A l’heure du bain, alors que le chat profite du soleil sous le romarin, Flo ouvre grand la bouche. Elle s’entraîne à faire « O », à resserrer les mâchoires pour dire « U », elle grimace pour exprimer le « I ». Elle s’acharne, elle y arrivera, un jour, à dire « Oui ».
Sa mère l’a déjà torturée de questions :
– Es-tu sûre que c’est le bon ?
Son père s’est mis à genoux devant elle :
– Que ferai-je sans toi ?
Flo s’isole dans l’eau bleue moussante, les narines captivées par des bougies parfumées.
O. U. I. Oui. Ne riez pas, elle vient du Nord, et là-haut, on dit « Ui », comme au théâtre.
La secrétaire du maire a été formelle :
– Votre mariage ne sera validé que si vous prononcez les 3 lettres du Oui. Donc… pas de « Ui », hein !?
– Et… si j’épelle O-U-I ?
La secrétaire écarquille les yeux :
– Alors là, tout le monde va vous regarder !
– OK, je meurs, se dit Flo.
* *
*
Juste avant de prendre la parole, Jéjé tortille ses pieds dans ses chaussures. Il s’exerce devant la glace à répéter le discours qu’il fera sur le perron de la mairie.
Sa mère lui a maintes fois demandé :
– Es-tu sûr que c’est la bonne ?
Son père lui fait la gueule :
– Mais que ferai-je en tête-à-tête avec ta mère ?
Jéjé s’isole dans sa chambre et le miroir réfléchit l’image d’un grand jeune homme qui se tord autant les doigts que les orteils.
– Est-ce dangereux de se marier un vendredi 13 ?
Non ; il n’a pas le choix. C’est la veille du 14 juillet, et le curé participera au tableau vivant de la liberté guidant le peuple. On ne dirait pas comme ça, mais il est un foufou sous la soutane, le père Vert. Si, si, il s’appelle Alain Vert.
Jéjé tremble de peur. Et si personne ne le regardait pendant son laïus ? Il en mourrait sûrement.
Il jette un œil par la fenêtre. Les nuages ont gagné la bataille. Demain matin, le soleil brillera à nouveau.
Le prétendant se décide à sortir de sa chambre mortifère. La gare n’est pas loin.
– Où vas-tu ? Demande sa mère, assise au salon face à une émission de cuisine télévisée.
– Je vais acheter un souvenir pour le petit frère de Flo.

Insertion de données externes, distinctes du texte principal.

Lemma parses_headers refs v :
  parses refs (decode_headers v) (λ hs refs',
    (v = None ∨ ∃ l, v = Some (JsonArray l)) ∧ hs = map header_view (json_list v) ∧ Forall (header_ok refs') (json_list v)).
Proof.
  destruct v as [[| | | | | |l|]|]; cbn [decode_headers]; try by apply parses_lift.
  - eapply parses_weaken; [apply parses_headers_from|]. intros hs refs' [-> ?]. cbn. split_and!; [right; by eexists|done..].
  - apply parses_ret. cbn. split_and!; [by left|done|constructor].
Qed.

(** A known body, or a reference that was collected. *)
Definition body_accepted (refs : option References) (v : option JsonValue) (body : option bytes) (referenced : bool) : Prop :=
  if referenced then body = None ∧ ∃ name, v = Some (reference name) ∧ name ∈ names refs
  else decode_body v = success body ∧ (is_some refs = true → default false (is_secret_object <$> v) = false).

Lemma parses_body refs v : parses refs (parse_body v) (λ b refs', body_accepted refs' v b.1 b.2).
Proof.
  intros [body referenced] refs' Hok. unfold parse_body.
  assert (Hknown : (is_some refs = true → default false (is_secret_object <$> v) = false) →
    lift ((., false) <$> decode_body v) refs = success ((body, referenced), refs') →
    ok refs' ∧ grows refs refs' ∧ body_accepted refs' v body referenced).
  { intros Hs. unfold lift. destruct (decode_body v) as [b|] eqn:E; [|done]. cbn. intros [= <- <- <-]. by split_and!. }
  destruct v as [v|]; [|apply Hknown; done]. destruct refs as [c|]; [|apply Hknown; done].
  destruct (is_secret_object v) eqn:Hs; [|apply Hknown; done].
  destruct (add_reference v bs!"/body" c) as [c'|] eqn:E; [|done]. intros [= <- <- <-].
  destruct (add_reference_ok _ _ _ _ E) as (? & ? & name & -> & ?); [by apply printable_path|done|].
  split_and!; [done..|]. cbn. split; [done|]. by exists name.
Qed.

(** ** HTTP payloads *)

Abbreviation headers_of object := (json_list (member object bs!"headers")) (only parsing).

Record http_accepted (refs : option References) (object : list (bytes * JsonValue)) (p : ParsedHttpPayload) : Prop := {
  http_url : decode_url object = success (parsed_url p);
  http_method : decode_method object = success (parsed_method p);
  http_headers : parsed_headers p = map header_view (headers_of object);
  http_header_values : Forall (header_ok refs) (headers_of object);
  http_shape : absent_or_list object bs!"headers";
  http_body : body_accepted refs (member object bs!"body") (parsed_body p) (body_is_reference p);
  http_statuses : decode_expected_statuses (member object bs!"expected_statuses") = Some (parsed_statuses p);
  http_wire : validate_http_request_fields (parsed_method p) (parsed_url p)
                (map parsed_fields (parsed_headers p) ++ maximum_metadata_headers)
                (is_some (parsed_body p) || body_is_reference p) = success tt }.
Lemma prepared_http_payload_witness :
  prepare_payload_template serialize Http call 0%nat = (Some (success (prepared Http call)), 1%nat) ∧
  ∃ decoded, decode_http_job_payload (prepared Http call) = success decoded ∧
    payload_headers decoded = [mkHeader bs!"X-Key" bs!"s3cret" true] ∧ payload_body decoded = Some bs!"s3cret".
Proof.
  assert (Hp : prepare_payload_template serialize Http call 0%nat = (Some (success (prepared Http call)), 1%nat))
    by (vm_compute; reflexivity).
  split; [exact Hp|].
  destruct (prepared_http_payload serialize provider_gives_bytes call (prepared Http call) 0%nat 1%nat Hp)
    as (object & template & c & values & decoded & Ho & Ht & Hr & Hd & _ & _ & _ & Hh & Hb & _ & _).
  exists decoded. split; [exact Hd|]. vm_compute in Ho, Ht. injection Ho as <-. injection Ht as <- <-.
  vm_compute in Hr. injection Hr as <-. rewrite Hh, Hb. split; vm_compute; reflexivity.
Defined.
End PreparedSample.
(** C27.  A decoded command-line payload can be executed as it stands: the
    command, the arguments, the working directory and the variables are C
    strings; the command is absolute or is searched, without a slash of its
    own, in at most 256 absolute directories whose candidates take at most
    256 KiB; the names of the variables are valid and none is one that the
    daemon sets; and the vectors of the process, with the longest values of the
    daemon's own variables, take at most 256 KiB. *)
Theorem decoded_cli_executable payload decoded :
  decode_cli_job_payload payload = success decoded → executable_request decoded.
Proof.
  intros (object & p & -> & Ha & ->)%decoded_cli. pose proof Ha as [Hcmd Hdir _ Hargs Henv [Htv Htc] _ _ [Hl Hv] _ Hfit].
  assert (Hc : parsed_command p ≠ [] ∧ Z.of_nat (length (parsed_command p)) <= maximum_cli_path_bytes ∧
               c_string (parsed_command p) ∧ (#"/" ∉ parsed_command p ∨ absolute_path (parsed_command p))).
  { unfold decode_command in Hcmd. destruct (member object _) as [[| | | | |t| |]|]; try done.
    case_bool_decide; [done|]. destruct (_ || _) eqn:E; [done|]. injection Hcmd as <-.
    rewrite !orb_false_iff, Z.ltb_ge, andb_false_iff, negb_false_iff, bool_decide_eq_true in E.
    destruct E as [[? ?%not_contains_nul] Hs]. split_and!; [done..|]. destruct Hs as [?|?%is_some_find]; [by right|by left]. }
  destruct Hc as (? & ? & ? & Hs). split; cbn; [done| |by eapply accepted_search| | |by apply request_fits].
  - unfold decode_working_directory in Hdir. destruct (member object _) as [[| | | | |t| |]|]; try done.
    + destruct (_ || _) eqn:E; [done|]. injection Hdir as <-.
      rewrite !orb_false_iff, Z.ltb_ge, negb_false_iff, bool_decide_eq_true in E.
      destruct E as [[[_ ?] ?] ?%not_contains_nul]. done.
    + injection Hdir as <-. split_and!; [done|by vm_compute|]. by intros ?%list_elem_of_singleton.
  - rewrite Hargs, !length_map. split; [done|]. rewrite map_map. apply Forall_map.
    eapply Forall_impl; [apply Forall_and; split; [exact Htv|exact Htc]|]. intros v [[t ->]%text_value_concrete Hn].
    by apply not_contains_nul.
  - rewrite length_map, Henv. split; [pose proof (filled_length entry_text [] (variables_of object)); cbn in *; lia|].
    rewrite <- Henv. by eapply accepted_environment.
Qed.

Definition listing : JsonValue :=
  JsonObject [(bs!"arguments", JsonArray [JsonString bs!"-l"]); (bs!"command", JsonString bs!"ls");
              (bs!"environment", JsonObject [(bs!"PATH", JsonString bs!"/usr/bin:/bin/")])].
Definition decoded_listing : CliJobPayload :=
  mkCliPayload bs!"ls" [bs!"-l"] bs!"/" [(bs!"PATH", Some bs!"/usr/bin:/bin/")] {[ 0 ]}.

Lemma decoded_cli_executable_witness :
  decode_cli_job_payload listing = success decoded_listing ∧ executable_request decoded_listing ∧
  request_bytes decoded_listing = 222.
Proof.
  split; [vm_compute; reflexivity|]. split; [|vm_compute; reflexivity].
  apply (decoded_cli_executable listing). vm_compute. reflexivity.
Defined.
(** What the repositories rely on and the sources do not define: the database
    engine, the JSON codec, the identifier generator and the cron engine; and
    the telemetry service, which accounts the waiting time of a job's runs. *)
Class Environment := {
  Engine : Type;
  cron_engine :: CronEngine Engine;
  (** The failure of the n-th statement, if it fails. *)
  fault : nat → option Error;
  (** The message of the engine for a violated constraint. *)
  constraint_message : string;
  (** The n-th identifier that is generated. *)
  generate : nat → result Error bytes;
  serialize_json : JsonValue → result Error bytes;
  unreadable_queue : Queue → option Error;
  unreadable_job : JobDefinition → option Error;
  unreadable_run : JobRun → option Error;
  unreadable_attempt : JobAttempt → option Error;
  (** The attributes or the payload of a new run cannot be encoded. *)
  unwritable_run : JobRun → option Error;
  (** The measurement of runs created at a time. *)
  measurement_at : Z → InitialRunMeasurement;
  (** The accounting of a scope at a point of the execution. *)
  settle_scope : EligibilityScope → nat → Tables → Timing → result Error Timing;
  reconcile_scope : EligibilityScope → nat → Tables → Timing → result Error Timing }.

Record Session `{Environment} := mkSession {
  tables : Tables;
  timing : Timing;
  side : SideTables;
  engine : Engine;
  statements : nat;
  generated : nat }.
Arguments mkSession {_}.
Arguments tables {_}.
Arguments timing {_}.
Arguments side {_}.
Arguments engine {_}.
Arguments statements {_}.
Arguments generated {_}.

(** ** Errors *)

Definition invariant_error (message reason : string) : Error :=
  mkError Internal "jobu.storage.invariant" message ("reason=" +:+ reason).
Definition invalid_run (reason : string) : Error :=
  invariant_error "Persisted run data violates a JobU invariant" reason.
Definition invalid_job (reason : string) : Error :=
  invariant_error "Persisted job data violates a JobU invariant" reason.
Definition invalid_attempt (reason : string) : Error :=
  invariant_error "Persisted attempt data violates a JobU invariant" reason.
Definition invalid_queue_row (reason : string) : Error :=
  mkError Internal "jobu.storage.invalid_queue" "Persisted queue data is invalid" ("reason=" +:+ reason).
Definition schedule_conflict (detail : string) : Error :=
  mkError Conflict "jobu.run.schedule_conflict" "The job already has a schedule-owned non-terminal run" detail.
(** The detail of a translated failure. *)
Definition caused_by (cause : Error) : string :=
  "cause=" +:+ code cause +:+ (if bool_decide (detail cause = "") then "" else " " +:+ detail cause).
Definition unstorable_integer : Error :=
  mkError Internal "jobu.storage.invalid_integer" "JobU integer cannot be persisted" "reason=out_of_range".

Section Repositories.
Context `{Environment}.

Abbreviation Tx := (ES Session).

Definition unique_violation : Error := mkError Conflict "db.constraint.unique" constraint_message "".
Definition foreign_key_violation : Error := mkError Conflict "db.constraint.foreign_key" constraint_message "".
(** Live rows first, then by identifier. *)
Definition live_first (a b : Queue) : bool :=
  negb (is_deleted_queue a) && is_deleted_queue b ||
  eqb (is_deleted_queue a) (is_deleted_queue b) && bytes_ltb (row_queue_id a) (row_queue_id b).

Definition queues_named (name : bytes) (include_deleted : bool) (t : Tables) : list Queue :=
  if include_deleted then take 2 (sort_by live_first (queues_where (λ q, bytes_eqb (queue_name q) name) t))
  else queues_where (λ q, negb (is_deleted_queue q) && bytes_eqb (queue_name q) name) t.

Definition find_queue_by_name (name : bytes) (include_deleted : bool) : Tx (option Queue) :=
  rows ← query (queues_named name include_deleted);
  match rows with
  | [] => mret None
  | q :: rest =>
      q ← of_result (decode_queue q);
      _ ← ensure (negb (include_deleted && is_deleted_queue q) || bool_decide (rest = [])) ambiguous_deleted_name;
      mret (Some q)
  end.

Definition queue_by_id (a b : Queue) : bool := bytes_ltb (row_queue_id a) (row_queue_id b).

(** [QueueRepository::list]. *)
Definition list_queue_rows (include_deleted : bool) (state : option QueueState) (limit : nat) (after : option bytes)
    : Tx (list Queue) :=
  rows ← query (λ t, take limit (sort_by queue_by_id (queues_where (λ q,
    (include_deleted || negb (is_deleted_queue q)) &&
    match state with Some st => bool_decide (queue_state q = st) | None => true end &&
    after_clause after (row_queue_id q)) t)));
  of_result (decode_rows decode_queue rows).
(* ===== verification/RecoveryRepository.v ===== *)
(** * What recovery reads and writes

    [src/jobu/recovery_repository_priv.cpp]: the validation of one run with
    everything that belongs to it, the page scans over the tables, and the
    guarded updates that repair interrupted work.  Operations of the other
    repositories keep their own errors; recovery translates them. *)

From stdpp Require Import base numbers strings list gmap.
From Stdlib Require Import Ascii.
From S2P Require Import Prelude Effects Values OutputCapture RetryPolicy CronEngine Domain StorageFailure Storage.
From S2P Require Import WaitRepository SchedulerRepository Lifecycle.
Local Open Scope Z_scope.

Definition recovery_error (reason : string) : Error :=
  mkError Internal "jobu.recovery.invariant" "Persisted recovery data violates a JobU invariant" ("reason=" +:+ reason).
Definition storage_error (e : Error) : Error := sanitized_storage_error e OpRecovery OriginOperation.
Definition lookup_error (e : Error) : Error :=
  if is_database_error e then storage_error e else recovery_error "durable_decode".
Definition repair_error (e : Error) : Error :=
  if bool_decide (code e = "jobu.run.schedule_conflict") then recovery_error "unexpected_successor_conflict"
  else if bool_decide (code e = "jobu.storage.invariant") then recovery_error "repair_state"
  else storage_error e.
Definition invalid_scan_limit : Error :=
  mkError InvalidArgument "jobu.storage.invalid_limit" "Recovery scan limit must be in 1..4096" "".
Definition valid_scan_limit (limit : nat) : bool := (1 <=? limit)%nat && (limit <=? 4096)%nat.

(** Whether the stored microseconds of a time can be decoded again. *)
Definition validate_recovery_timestamp (time : Z) : result Error unit :=
  let stored := time / 1000 in
  check (negb ((stored <? - (- int64_min / 1000)) || (int64_max / 1000 <? stored)))
    (recovery_error "timestamp_out_of_range").

(** A [RecoveryAttemptKey] is a pair.  Aggregates of the attempts of a run. *)
Record History := mkHistory {
  history_count : Z; history_latest : Z; history_running : Z; history_unfinished : Z; invalid_prior : Z }.

Definition attempt_history (run : bytes) (t : Tables) : History :=
  let latest := default 0 (maximum_attempt run t) in
  mkHistory (count_attempts run (λ _, true) t) latest (count_attempts run is_running_attempt t)
    (count_attempts run (λ a, negb (is_completed_attempt a)) t)
    (Z.of_nat (size (filter (λ ka, ka.1.1 = run ∧ ka.1.2 < latest ∧ is_retry_history ka.2 = false) (attempts t)))).

(** [ORDER BY run_id, attempt_number]. *)
Definition key_ltb (a b : bytes * Z) : bool :=
  bytes_ltb a.1 b.1 || bytes_eqb a.1 b.1 && (a.2 <? b.2).

(** A page: the first keys after the cursor. *)
Definition page {K} (before : K → K → bool) (limit : nat) (after : option K) (keys : list K) : list K :=
  take limit (List.filter (λ k, match after with Some c => before c k | None => true end) (sort_by before keys)).

Section Recovery.
Context `{Environment}.

Abbreviation Tx := (ES Session).

Definition on_error {A} (g : Error → Error) (m : Tx A) : Tx A := λ s,
  match m s with (failure e, s) => (failure (g e), s) | (success v, s) => (success v, s) end.

Definition looked_up {A} (r : result Error A) : result Error A :=
  match r with success v => success v | failure e => failure (lookup_error e) end.

(** [serialize_json] of [interruption_result]. *)
Definition interruption_result : result Error JsonText :=
  serialize_json (JsonObject [(bs!"outcome_unknown", JsonBool true); (bs!"reason", JsonString bs!"daemon_interrupted")]).

(** ** Validation *)

Definition validate_run_timing (r : JobRun) : Tx unit :=
  _ ← on_error storage_error statement;
  found ← gets (λ s, timing s !! run_id r);
  row ← require found (recovery_error "missing_run_timing");
  _ ← ensure (0 <=? runnable_wait_us row) (recovery_error "invalid_run_timing");
  _ ← ensure (match open_epoch row, open_tick_us row with
              | Some epoch, Some tick => negb (is_nil_id epoch) && (0 <=? tick)
              | None, None => true
              | _, _ => false
              end) (recovery_error "invalid_open_timing");
  _ ← ensure (negb (is_unmeasured (quality row) &&
                    (negb (runnable_wait_us row =? 0) || is_some (open_epoch row) || delay_warned row)))
        (recovery_error "invalid_unmeasured_timing");
  ensure (negb (is_some (open_epoch row)) || is_pending (run_state r)) (recovery_error "open_timing_on_nonpending_run").

Definition find_queue (id : bytes) : Tx Queue :=
  found ← on_error lookup_error (find_queue_by_id id);
  require found (recovery_error "missing_queue").

Definition find_owned_job (id : bytes) : Tx JobDefinition :=
  found ← on_error lookup_error (find_job_by_id id);
  j ← require found (recovery_error "missing_job");
  q ← find_queue (job_queue j);
  _ ← ensure (negb (bool_decide (queue_state q = QueueDeleted)) || bool_decide (job_state j = JobDeleted))
        (recovery_error "job_ownership");
  mret j.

– Ne rentre pas trop tard !
La porte se referme derrière le jeune homme.
– Tiens, il ne m’avait pas dit qu’elle avait un frère.
* *
*
Sur le chemin de la gare, le téléphone de Jéjé vibre. Flo l’appelle.
– Allô ? T’es où ?
– Je prends l’air. Je n’en peux plus de mes vieux !
– Tu vas rester dehors longtemps ?
– De toute façon, j’ai pas sommeil. Je n’arrive à finir mon discours. J’ai laissé un brouillon sur la table de ma chambre. Tu crois que c’est grave si je ne dis rien après la mairie ? Ce sera l’heure du vin, alors, un « Régalez-vous ! » suffira, non ?
– Ui. Jéjé, il faut que je te voie. C’est urgent.
– Quoi ? Qu’est-ce qu’il se passe ?
– Je ne peux pas te le dire au téléphone. Je suis enceinte.
– T’es quoi ?
– J’attends un enfant. De toi.
– Encore heureux ! Alors, on fait quoi ?
– Écoute, on est fin octobre ; d’ici juillet je serai enceinte jusqu’aux yeux. On doit se marier tout de suite. On trouve 4 témoins, et zou !
– OK.
* *
*
Peu après, devant le maire, Flo et Jéjé échangent leurs consentements.
« Oui », pour Jéjé.
Un panneau « Oui » pour Flo. Elle s’est présentée aphone ce matin-là. Les mauvaises langues diront que ça l’arrange. Elle n’est jamais parvenue à articuler autre chose que « Ui » malgré son entraînement. Même l’orthophoniste en a levé les mains et les yeux au ciel de désespoir.